実は、そこにはかならずと言ってよいほどスタートアップIT企業との協業がある。筆者にはアマゾン、Yahoo! などでインターネット黎明期をくぐり抜けた経緯もあり、同グループが民営化をも経て「ユニバーサルサービスの拡充」というミッションを帯びた現在、IT業界とどう連携していくのか、羅針盤としてのIT技術をどう未来に活かしていくのか、には持続的に注目したいと考える。
日本郵便・ゆうちょ銀行・かんぽ生命の集合体であるそんな日本郵政グループには、郵便局をはじめ、多くの施設が全国に存在する。施設では日々、照明器具の故障にはじまり、空調設備の不良など、様々なことが起きる。そのような事象に対応するため、日本郵政建築(旧日本郵政施設部)では、施設の改修や修繕に関わる問合わせや依頼に応じる支社を全国8箇所に配置している。
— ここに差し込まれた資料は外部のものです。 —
(** * Dispatch core of the ride-hailing socket server (src/socket.js)

    A shallow embedding of the Socket.IO handlers of [src/socket.js]:
    the sequential ride-identifier generator, the driver presence
    registry, and the ride lifecycle handlers ([bookRide], [acceptRide],
    [rejectRide], [completeRide]), together with the properties their
    specification states about them.

    Conventions of the embedding:
    - module-level mutable state ([rides], [activeDriverSockets],
      [processingRides]) and the MongoDB collections are fields of an
      explicit [World] that every handler threads through;
    - everything a handler sends ([io.emit], [socket.emit],
      [io.to(room).emit], [socket.broadcast.emit], the acknowledgement
      callback) is appended to a list of [Effect]s;
    - what the environment decides (clock, [Math.random], whether a
      MongoDB call resolves or rejects, the [_id] MongoDB assigns) is an
      explicit argument of the handler;
    - an [async] handler is a sequence of segments separated by [await];
      the event loop runs a segment without interruption and may run
      segments of other handlers between two of them. *)

From Stdlib Require Import ZArith NArith QArith String Ascii List Lia Bool.
From stdpp Require Import gmap strings list fin_maps.

(** ** JavaScript values and string primitives *)

Module Js.

(** [!x] for a value that is a string or absent: [undefined], [null]
    and the empty string are falsy. *)
Definition truthy_str (v : option string) : bool :=
  match v with
  | Some s => negb (String.eqb s "")
  | None => false
  end.

(** [!x] for a value that is a number or absent: [undefined], [NaN]
    (both [None]) and [0] are falsy. *)
Definition truthy_num (v : option Q) : bool :=
  match v with
  | Some q => negb (Z.eqb (Qnum q) 0)
  | None => false
  end.

(** [!x] for a value that is an object or absent. *)
Definition truthy_obj {A : Type} (v : option A) : bool :=
  match v with
  | Some _ => true
  | None => false
  end.

(** [x || d] on strings. *)
Definition or_str (v : option string) (d : string) : string :=
  if truthy_str v then default d v else d.

Definition digit_char (d : N) : ascii := ascii_of_N (48 + d).

Definition is_digit (c : ascii) : bool :=
  let n := N_of_ascii c in (48 <=? n)%N && (n <=? 57)%N.

(** Decimal digits of a natural number, most significant first. *)
Fixpoint decimal (fuel : nat) (n : N) : string :=
  match fuel with
  | O => ""
  | S f =>
      if (n <? 10)%N then String (digit_char n) ""
      else decimal f (n / 10)%N +:+ String (digit_char (n mod 10)%N) ""
  end.

Definition N_toString (n : N) : string :=
  decimal (S (N.to_nat (N.log2 n))) n.

(** [Number.prototype.toString()] on an integer. *)
Definition toString (z : Z) : string :=
  if (z <? 0)%Z then "-" +:+ N_toString (Z.to_N (- z))
  else N_toString (Z.to_N z).

Fixpoint repeat_char (n : nat) (c : ascii) : string :=
  match n with
  | O => ""
  | S k => String c (repeat_char k c)
  end.

(** [s.padStart(n, c)] for a one-character pad string. *)
Definition padStart (n : nat) (c : ascii) (s : string) : string :=
  repeat_char (n - String.length s) c +:+ s.

(** [s.slice(-k)]: the last [k] characters (all of [s] when shorter). *)
Definition slice_last (k : nat) (s : string) : string :=
  substring (String.length s - k) k s.

Fixpoint all_chars (p : ascii -> bool) (s : string) : bool :=
  match s with
  | EmptyString => true
  | String c r => p c && all_chars p r
  end.

(** [s.includes(t)] *)
Fixpoint includes (s t : string) : bool :=
  String.prefix t s ||
  match s with
  | EmptyString => false
  | String _ r => includes r t
  end.

(** Value of a digit string read in base ten. *)
Fixpoint value_acc (acc : N) (s : string) : N :=
  match s with
  | EmptyString => acc
  | String c r => value_acc (10 * acc + (N_of_ascii c - 48))%N r
  end.

Definition value (s : string) : N := value_acc 0 s.

End Js.

(** ** Ride identifiers *)

(** Shape of an identifier: the tag [RID] followed by exactly [k]
    decimal digits. *)
Definition rid_digits (k : nat) (s : string) : bool :=
  match s with
  | String "R" (String "I" (String "D" d)) =>
      Nat.eqb (String.length d) k && Js.all_chars Js.is_digit d
  | _ => false
  end.

(** What the environment decides during one call of the generator:
    whether the [$inc] update and the reset update resolve, the clock
    and the value of [Math.floor(Math.random() * 1000)]. *)
Record GenEnv := {
  inc_ok : bool;
  reset_ok : bool;
  gen_now : N;
  gen_rand : N
}.

(** The [catch] branch of [generateSequentialRaidId]. *)
Definition fallbackId (e : GenEnv) : string :=
  let timestamp := Js.slice_last 6 (Js.N_toString (gen_now e)) in
  let random := Js.padStart 3 "0" (Js.N_toString (gen_rand e)) in
  "RID" +:+ timestamp +:+ random.

Definition formatRaidId (sequenceNumber : Z) : string :=
  "RID" +:+ Js.padStart 6 "0" (Js.toString sequenceNumber).

(** [generateSequentialRaidId] (socket.js 73-112) over the [sequence]
    field of the [raidId] counter document ([None]: the document does
    not exist and the upsert creates it with [sequence = 1]).  Returns
    the identifier and the counter left in the database. *)
Definition generateSequentialRaidId (e : GenEnv) (seq : option Z)
  : string * option Z :=
  if inc_ok e then
    let sequenceNumber := (default 0 seq + 1)%Z in
    if (sequenceNumber >? 999999)%Z then
      if reset_ok e then (formatRaidId 100000, Some 100000%Z)
      else (fallbackId e, Some sequenceNumber)
    else (formatRaidId sequenceNumber, Some sequenceNumber)
  else (fallbackId e, seq).

(** The call wraps: the incremented counter exceeds the ceiling. *)
Definition wraps (seq : option Z) : bool := (default 0 seq + 1 >? 999999)%Z.

(** The call returns from the [try] block (the durable path): the
    [$inc] update resolves and so does the reset when the call wraps.
    Otherwise the identifier comes from the [catch] block. *)
Definition durable (e : GenEnv) (seq : option Z) : bool :=
  inc_ok e && (negb (wraps seq) || reset_ok e).

(** What the clock and [Math.floor(Math.random() * 1000)] can return:
    a time of at least six digits and an integer below 1000. *)
Definition gen_env_wf (e : GenEnv) : Prop :=
  (100000 <= gen_now e)%N /\ (gen_rand e < 1000)%N.

(** Successive calls of the generator, threading the counter: for each
    call whether it took the durable path and the identifier it
    returned, and the counter left in the database. *)
Fixpoint gen_run (es : list GenEnv) (seq : option Z)
  : list (bool * string) * option Z :=
  match es with
  | [] => ([], seq)
  | e :: es' =>
      let '(id, seq') := generateSequentialRaidId e seq in
      let '(ids, seq'') := gen_run es' seq' in
      ((durable e seq, id) :: ids, seq'')
  end.

(** The identifiers a run returned on the durable path. *)
Definition durable_ids (run : list (bool * string)) : list string :=
  map snd (List.filter fst run).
今回は日本郵政建築が、全国2万軒以上ある郵便局の修繕工事(年間7万件)にAI技術をどう社会実装しようとしているか、スタートアップ「エーアイスクエア」の知見をどう取り入れようとしているのを聞いた。
全国2万カ所、年間7万件の修繕工事に対応する支社とは
インタビュアー:日本郵政グループには、郵便局だけでも全国に約24000カ所あり、約38万人の従業員が働いています。また、郵便局には、日々、多くのお客様が足を運んでいます。郵便局をはじめとした施設では、日々の業務の中で、思いもよらない設備の不具合なども発生すると思いますが、日本郵政建築で担当している業務について教えてください。
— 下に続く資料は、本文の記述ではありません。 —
Lemma title_step_maintains_trimmed :
  maintains (fun st => Forall trimmed (artist st)) (title_step E content).
Proof.
  intros st H.
  unfold title_step, xpath, lift, bind, gets, modify, read, ret.
  destruct (content q_og_title) as [[|u us]|e]; simpl; auto.
  - destruct (content q_title) as [[|v vs]|e1]; simpl; auto;
      destruct (detect_language E _); simpl; auto.
  - destruct (contains " - " u) eqn:Hc.
    + destruct (contains_split1 _ _ Hc) as (a & b & ->). simpl.
      assert (Hf : Forall trimmed (artist st ++ [strip a])%list).
      { apply Forall_app. split; [exact H|].
        constructor; [apply strip_idem | constructor]. }
      destruct (detect_language E _); simpl; exact Hf.
    + simpl. destruct (detect_language E _); simpl; auto.
Qed.

Lemma steps_preserve_genre_but_one :
  Forall (preserves genre)
    [title_step E content; image_step content; artist_step content;
     date_step E content; track_step content; desc_step content].
Proof.
  repeat constructor;
    unfold title_step, image_step, artist_step, date_step, track_step,
      desc_step; frame.
Qed.

Lemma try_body_genre_trimmed :
  Forall (fun s => s <> "" /\ trimmed s)
    (genre (fst (try_body E content init_locals))).
Proof.
  apply (run_steps_maintains
           (fun st => Forall (fun s => s <> "" /\ trimmed s) (genre st))
           (steps E content)); [|constructor].
  pose proof steps_preserve_genre_but_one as H.
  inversion H as [|? ? H1 H']; subst.
  inversion H' as [|? ? H2 H'']; subst.
  inversion H'' as [|? ? H3 H''']; subst.
  inversion H''' as [|? ? H4 H'''']; subst.
  inversion H'''' as [|? ? H5 H6']; subst.
  inversion H6' as [|? ? H6 _]; subst.
  unfold steps.
  repeat (apply Forall_cons;
    [ first
        [ apply genre_step_maintains_trimmed
        | apply (preserves_maintains genre
            (fun x => Forall (fun s => s <> "" /\ trimmed s) x));
          assumption ] | ]).
  apply Forall_nil.
Qed.

Lemma try_body_artist_trimmed :
  Forall trimmed (artist (fst (try_body E content init_locals))).
Proof.
  apply (run_steps_maintains (fun st => Forall trimmed (artist st))
           (steps E content)); [|constructor].
  pose proof other_steps_preserve_artist as H.
  inversion H as [|? ? H1 H']; subst.
  inversion H' as [|? ? H2 H'']; subst.
  inversion H'' as [|? ? H3 H''']; subst.
  inversion H''' as [|? ? H4 H'''']; subst.
  inversion H'''' as [|? ? H5 _]; subst.
  unfold steps.
  repeat (apply Forall_cons;
    [ first
        [ apply title_step_maintains_trimmed
        | apply artist_step_maintains_trimmed
        | apply (preserves_maintains artist (fun x => Forall trimmed x));
          assumption ] | ]).
  apply Forall_nil.
Qed.

End MoreStepFacts.

(** ** Documents that agree on what the steps look at *)

Lemma first_match_cases (r1 r2 : result (list string)) :
  first_match r2 = first_match r1 ->
  (r1 = Ok [] /\ r2 = Ok [])
  \/ (exists x xs ys, r1 = Ok (x :: xs) /\ r2 = Ok (x :: ys))
  \/ (exists e, r1 = Raise e /\ r2 = Raise e).
Proof.
  destruct r1 as [[|x xs]|e1], r2 as [[|y ys]|e2]; simpl; intros H;
    try discriminate.
  - auto.
  - injection H as ->. right. left. eauto.
  - injection H as ->. right. right. eauto.
Qed.

Lemma try_body_first_matches (E : Collaborators) (c1 c2 : Document) :
  (forall q, is_meta_query q = true ->
     first_match (c2 q) = first_match (c1 q)) ->
  (forall q, is_meta_query q = false -> c2 q = c1 q) ->
  forall st, try_body E c2 st = try_body E c1 st.
Proof.
  intros Hmeta Hsame. unfold try_body. apply run_steps_ext. unfold steps.
  repeat (apply Forall2_cons; [intros st|]); [..|apply Forall2_nil].
  - unfold title_step, xpath, lift, bind.
    destruct (first_match_cases _ _ (Hmeta q_og_title eq_refl))
      as [[-> ->] | [(x & xs & ys & -> & ->) | (e & -> & ->)]];
      [|reflexivity|reflexivity].
    destruct (first_match_cases _ _ (Hmeta q_title eq_refl))
      as [[-> ->] | [(x & xs & ys & -> & ->) | (e & -> & ->)]];
      reflexivity.
  - unfold image_step, xpath, lift, bind.
    destruct (first_match_cases _ _ (Hmeta q_og_image eq_refl))
      as [[-> ->] | [(x & xs & ys & -> & ->) | (e & -> & ->)]];
      reflexivity.
  - unfold artist_step, xpath. rewrite Hsame; reflexivity.
  - unfold date_step, xpath. rewrite Hsame; reflexivity.
  - unfold genre_step, xpath. rewrite Hsame; reflexivity.
  - unfold track_step, xpath. rewrite Hsame; reflexivity.
  - unfold desc_step, xpath, lift, bind.
    destruct (first_match_cases _ _ (Hmeta q_og_description eq_refl))
      as [[-> ->] | [(x & xs & ys & -> & ->) | (e & -> & ->)]];
      reflexivity.
Qed.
日本郵政建築プロジェクト管理本部 FM企画部 担当部長 土田真一郎:日本郵政建築では、全国8カ所の支社と連携して、郵政グループの新築建物における企画・設計・工事監理業務を行っています。また、約5千の自社保有の施設や、全国2万以上の郵便局(簡易局を除く)における改修工事の調査・設計・工事監理業務なども行っています。
さらに、私の所属するプロジェクト管理本部では、計画的な改修工事の他、日常の設備故障・建物不具合による修繕工事を行っていますが、近年では、大雨、台風、地震など自然災害時の緊急対応も多く、年間約7万件の修繕工事に関わっています。
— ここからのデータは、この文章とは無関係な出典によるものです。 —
Lemma generate_deals_references_witness :
  (∃ rows,
     inserted (db demo_world)
       (db (generate_deals [1%Z; 2%Z] [7%Z; 8%Z]
              {[7%Z := VInt 1; 8%Z := VInt 2]} 3 demo_world).2) rows
     ∧ length rows = Z.to_nat 3
     ∧ Forall (deal_refs_ok [1%Z; 2%Z] {[7%Z := VInt 1; 8%Z := VInt 2]}) rows
     ∧ Forall (λ entry, ∀ k, column "contact_id" entry = Some (VInt k)
                             → k ∈ [7%Z; 8%Z]) rows)
  ∧ ∀ fuel plan final_counts w0 p w1 ids m w2,
      generate_tables fuel plan final_counts empty_pools w0 = (Ret p, w1) →
      contacts_or_exit p w1 = (Ret (ids, m), w2) →
      ∀ k, is_Some (m !! k) → k ∈ ids.
Proof.
  apply (generate_deals_references [1%Z; 2%Z] [7%Z; 8%Z]
           {[7%Z := VInt 1; 8%Z := VInt 2]} 3 demo_world
           (generate_deals [1%Z; 2%Z] [7%Z; 8%Z]
              {[7%Z := VInt 1; 8%Z := VInt 2]} 3 demo_world).2 [1%Z; 2%Z; 3%Z]).
  - intros k [v Hk].
    destruct (decide (k = 7%Z)) as [->|H7]; [by left|].
    destruct (decide (k = 8%Z)) as [->|H8]; [by right; left|].
    rewrite lookup_insert_ne, lookup_singleton_ne in Hk by done. done.
  - vm_compute. reflexivity.
Defined.

(** C4: whatever the count, the contacts that one call of
    [generate_contacts] inserts have pairwise different addresses, the
    products of one call of [generate_products] pairwise different SKUs,
    and the rows of one call of [generate_deal_products] pairwise different
    [(deal_id, product_id)] pairs.  A run calls each generator at most once:
    the plan that [resolve_dependencies] makes of the keys of a parsed
    argument names no table twice, so among all the rows that the walk over
    it inserts no two contacts share an address, no two products a SKU and
    no two deal-product rows a pair. *)
Theorem generated_keys_are_unique (fuel : nat) (count : Z) :
  (∀ company_ids w contact_ids contact_company_map w',
     generate_contacts fuel company_ids count w
     = (Ret (contact_ids, contact_company_map), w') →
     ∃ rows, inserted (db w) (db w') rows
             ∧ length rows = Z.to_nat count
             ∧ Forall (contact_row_ok company_ids) rows
             ∧ NoDup (column "email" <$> rows))
  ∧ (∀ w product_data w',
       generate_products fuel count w = (Ret product_data, w') →
       ∃ rows, inserted (db w) (db w') rows
               ∧ length rows = Z.to_nat count
               ∧ Forall product_row_ok rows
               ∧ NoDup (column "sku" <$> rows))
  ∧ (∀ deal_ids product_data w w',
       generate_deal_products fuel deal_ids product_data count w = (Ret (), w') →
       ∃ rows, inserted (db w) (db w') rows
               ∧ length rows = Z.to_nat count
               ∧ Forall (deal_product_row_ok deal_ids product_data) rows
               ∧ NoDup (pair_of <$> rows))
  ∧ (∀ tables_arg default_count include_deps table_counts plan final_counts
       w p w',
       parse_table_spec tables_arg default_count = Ret table_counts →
       resolve_dependencies fuel (dict_keys table_counts) include_deps = Some plan →
       generate_tables fuel plan final_counts empty_pools w = (Ret p, w') →
       NoDup plan
       ∧ ∃ rows, inserted (db w) (db w') rows
                 ∧ Forall (λ entry, entry.1 ∈ plan) rows
                 ∧ unique_keys rows).
Proof.
  split_and!.
  - intros company_ids w ids m w' Hrun.
    destruct (spec_run _ _ _ _ _ _
                (GeneratorFacts.generate_contacts_spec fuel company_ids count (db w))
                Hrun) as (rows & Hrows & Hlen & _ & Hnd & Hok & _).
    by exists rows.
  - intros w pd w' Hrun.
    destruct (spec_run _ _ _ _ _ _
                (GeneratorFacts.generate_products_spec fuel count (db w)) Hrun)
      as (rows & Hrows & Hlen & Hnd & Hok & _).
    by exists rows.
  - intros deal_ids pd w w' Hrun.
    destruct (spec_run _ _ _ _ _ _
                (GeneratorFacts.generate_deal_products_spec fuel deal_ids pd count
                   (db w)) Hrun) as (rows & Hrows & Hlen & Hnd & Hok).
    by exists rows.
  - intros tables_arg dc include_deps table_counts plan final_counts w p w'
      Hparse Hplan Hrun.
    assert (NoDup plan) as Hnd.
    { eapply ResolverFacts.resolve_nodup; [|exact Hplan].
      eapply ParserFacts.parse_entries_keys_nodup; [exact Hparse|].
      apply NoDup_nil_2. }
    split; [done|].
    destruct (spec_run _ _ _ _ _ _
                (DriverFacts.generate_tables_spec fuel plan final_counts
                   empty_pools (db w)) Hrun)
      as (rows & Hrows & _ & Hplanned & Hkeys).
    exists rows. auto.
Qed.

Lemma generated_keys_are_unique_witness :
  (∃ rows, inserted (db demo_world)
             (db (generate_contacts 4 [1%Z; 2%Z] 3 demo_world).2) rows
           ∧ length rows = Z.to_nat 3
           ∧ Forall (contact_row_ok [1%Z; 2%Z]) rows
           ∧ NoDup (column "email" <$> rows))
  ∧ (∃ rows, inserted (db demo_world) (db (generate_products 4 3 demo_world).2) rows
             ∧ length rows = Z.to_nat 3
             ∧ Forall product_row_ok rows
             ∧ NoDup (column "sku" <$> rows))
  ∧ (∃ rows, inserted (db demo_world)
               (db (generate_deal_products 9 [1%Z; 2%Z]
                      {[5%Z := VDecimal 1000; 6%Z := VDecimal 250]} 3 demo_world).2)
               rows
             ∧ length rows = Z.to_nat 3
              ∧ Forall (deal_product_row_ok [1%Z; 2%Z]
                          {[5%Z := VDecimal 1000; 6%Z := VDecimal 250]}) rows
              ∧ NoDup (pair_of <$> rows))
  ∧ NoDup ["companies"; "contacts"]
  ∧ ∃ rows, inserted (db demo_world)
              (db (generate_tables 9 ["companies"; "contacts"]
                     [("companies", 2%Z); ("contacts", 2%Z)] empty_pools
                     demo_world).2) rows
            ∧ Forall (λ entry, entry.1 ∈ ["companies"; "contacts"]) rows
            ∧ unique_keys rows.
Proof.
  destruct (generated_keys_are_unique 4 3) as (Hc & Hp & _).
  destruct (generated_keys_are_unique 9 3) as (_ & _ & Hd & Hrun).
  split; [|split; [|split]].
  - apply (Hc [1%Z; 2%Z] demo_world
             (match (generate_contacts 4 [1%Z; 2%Z] 3 demo_world).1 with
              | Ret r => r.1 | _ => [] end)
             (match (generate_contacts 4 [1%Z; 2%Z] 3 demo_world).1 with
              | Ret r => r.2 | _ => ∅ end)
             (generate_contacts 4 [1%Z; 2%Z] 3 demo_world).2).
    vm_compute. reflexivity.
  - apply (Hp demo_world
             (match (generate_products 4 3 demo_world).1 with
              | Ret r => r | _ => ∅ end)
             (generate_products 4 3 demo_world).2).
    vm_compute. reflexivity.
  - apply (Hd [1%Z; 2%Z] {[5%Z := VDecimal 1000; 6%Z := VDecimal 250]} demo_world
             (generate_deal_products 9 [1%Z; 2%Z]
                {[5%Z := VDecimal 1000; 6%Z := VDecimal 250]} 3 demo_world).2).
    vm_compute. reflexivity.
  - apply (Hrun "contacts:2" None true
             [("contacts", 2%Z)] ["companies"; "contacts"]
             [("companies", 2%Z); ("contacts", 2%Z)] demo_world
             (match (generate_tables 9 ["companies"; "contacts"]
                       [("companies", 2%Z); ("contacts", 2%Z)] empty_pools
                       demo_world).1 with
              | Ret p => p | _ => empty_pools end)
             (generate_tables 9 ["companies"; "contacts"]
                [("companies", 2%Z); ("contacts", 2%Z)] empty_pools demo_world).2);
      vm_compute; reflexivity.
Defined.

(** ** The run as a whole *)

Lemma connect_frame (w0 : world) :
  persisted (db (connect w0).2) = persisted (db w0)
  ∧ commits (db (connect w0).2) = commits (db w0)
  ∧ pending (db (connect w0).2) = pending (db w0).
Proof. done. Qed.

(** C5: when the walk over the plan reaches a table one of whose
    prerequisites is neither in the pools (nothing produced it in this
    run) nor in the store (a query for it finds no row), the run ends there
    with the exit for a missing prerequisite of that table: no later table
    is processed, the commit is not executed, and the store holds what it
    held when the run began. *)
Theorem missing_prerequisite_aborts_run
    (fuel : nat) (pre : list string) (table : string) (post : list string)
    (final_counts : list (string * Z)) (count : Z) (dep : string)
    (w0 w : world) (p : pools) :
  generate_tables fuel pre final_counts empty_pools (connect w0).2 = (Ret p, w) →
  dict_get table final_counts = Some count →
  dep ∈ table_deps table →
  pool_empty dep p →
  visible_rows (db w) dep = [] →
  ∃ dep',
    dep' ∈ table_deps table
    ∧ pool_empty dep' p
    ∧ visible_rows (db w) dep' = []
    ∧ generate_and_commit fuel (pre ++ table :: post) final_counts w0
      = (Raise (missing_prerequisite dep'), close w)
    ∧ persisted (db (close w)) = persisted (db w0)
    ∧ commits (db (close w)) = commits (db w0)
    ∧ pending (db (close w)) = [].
Proof.
  intros Hpre Hcount Hdep Hpool Hv.
  destruct (DriverFacts.generate_table_missing fuel table count p w dep Hdep Hpool Hv)
    as (dep' & Hdep' & Hpool' & Hv' & Hturn).
  exists dep'. split_and!; [done..| | | |done].
  - unfold generate_and_commit, with_connection.
    assert ((connect;; generate_tables fuel (pre ++ table :: post) final_counts
                         empty_pools;; commit) w0
            = (Raise (missing_prerequisite dep'), w)) as ->; [|done].
    rewrite (DriverFacts.bind_ret_eq connect _ w0 (connect w0).2 ()) by done.
    apply DriverFacts.bind_raise_eq.
    unfold generate_tables in *. rewrite DriverFacts.for_each_app.
    rewrite (DriverFacts.bind_ret_eq _ _ _ _ _ Hpre). simpl.
    apply DriverFacts.bind_raise_eq.
    unfold subscript. rewrite Hcount.
    by rewrite (DriverFacts.bind_ret_eq (mret count) _ w w count).
  - destruct (spec_run _ _ _ _ _ _
                (DriverFacts.generate_tables_spec fuel pre final_counts empty_pools
                   (db (connect w0).2)) Hpre) as (rows & (_ & Hs & _) & _).
    simpl. by rewrite Hs.
  - destruct (spec_run _ _ _ _ _ _
                (DriverFacts.generate_tables_spec fuel pre final_counts empty_pools
                   (db (connect w0).2)) Hpre) as (rows & (_ & _ & Hc & _) & _).
    simpl. by rewrite Hc.
Qed.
インタビュアー:自社保有施設や郵便局だけでかなりの数になりますが、自社保有の施設とは具体的にどのような建物でしょうか? また、修繕対応で多い事例があれば教えてください。
日本郵政建築 業務管理本部 経営企画部 部長 馬場正明:まず、自社保有の施設には、大規模郵便局の局舎や支社屋や社宅、物流センター、そして逓信病院といったものもあります。
修繕対応の事例ですが、一般家庭の修繕のようにガラス割れ、水漏れといったものから、郵便局舎の大規模修繕といったものまであります。一件あたりの金額だと、数万円~数億円と、かなり幅が広いです。
最近は猛暑が続くこともあり、これからの時期は空調関係の修繕が多いです。また、修繕ではありませんが、時代を反映したところでいえば、配達用のEVバイク(電動バイク)の電源設置、増設といった改修工事も行っています。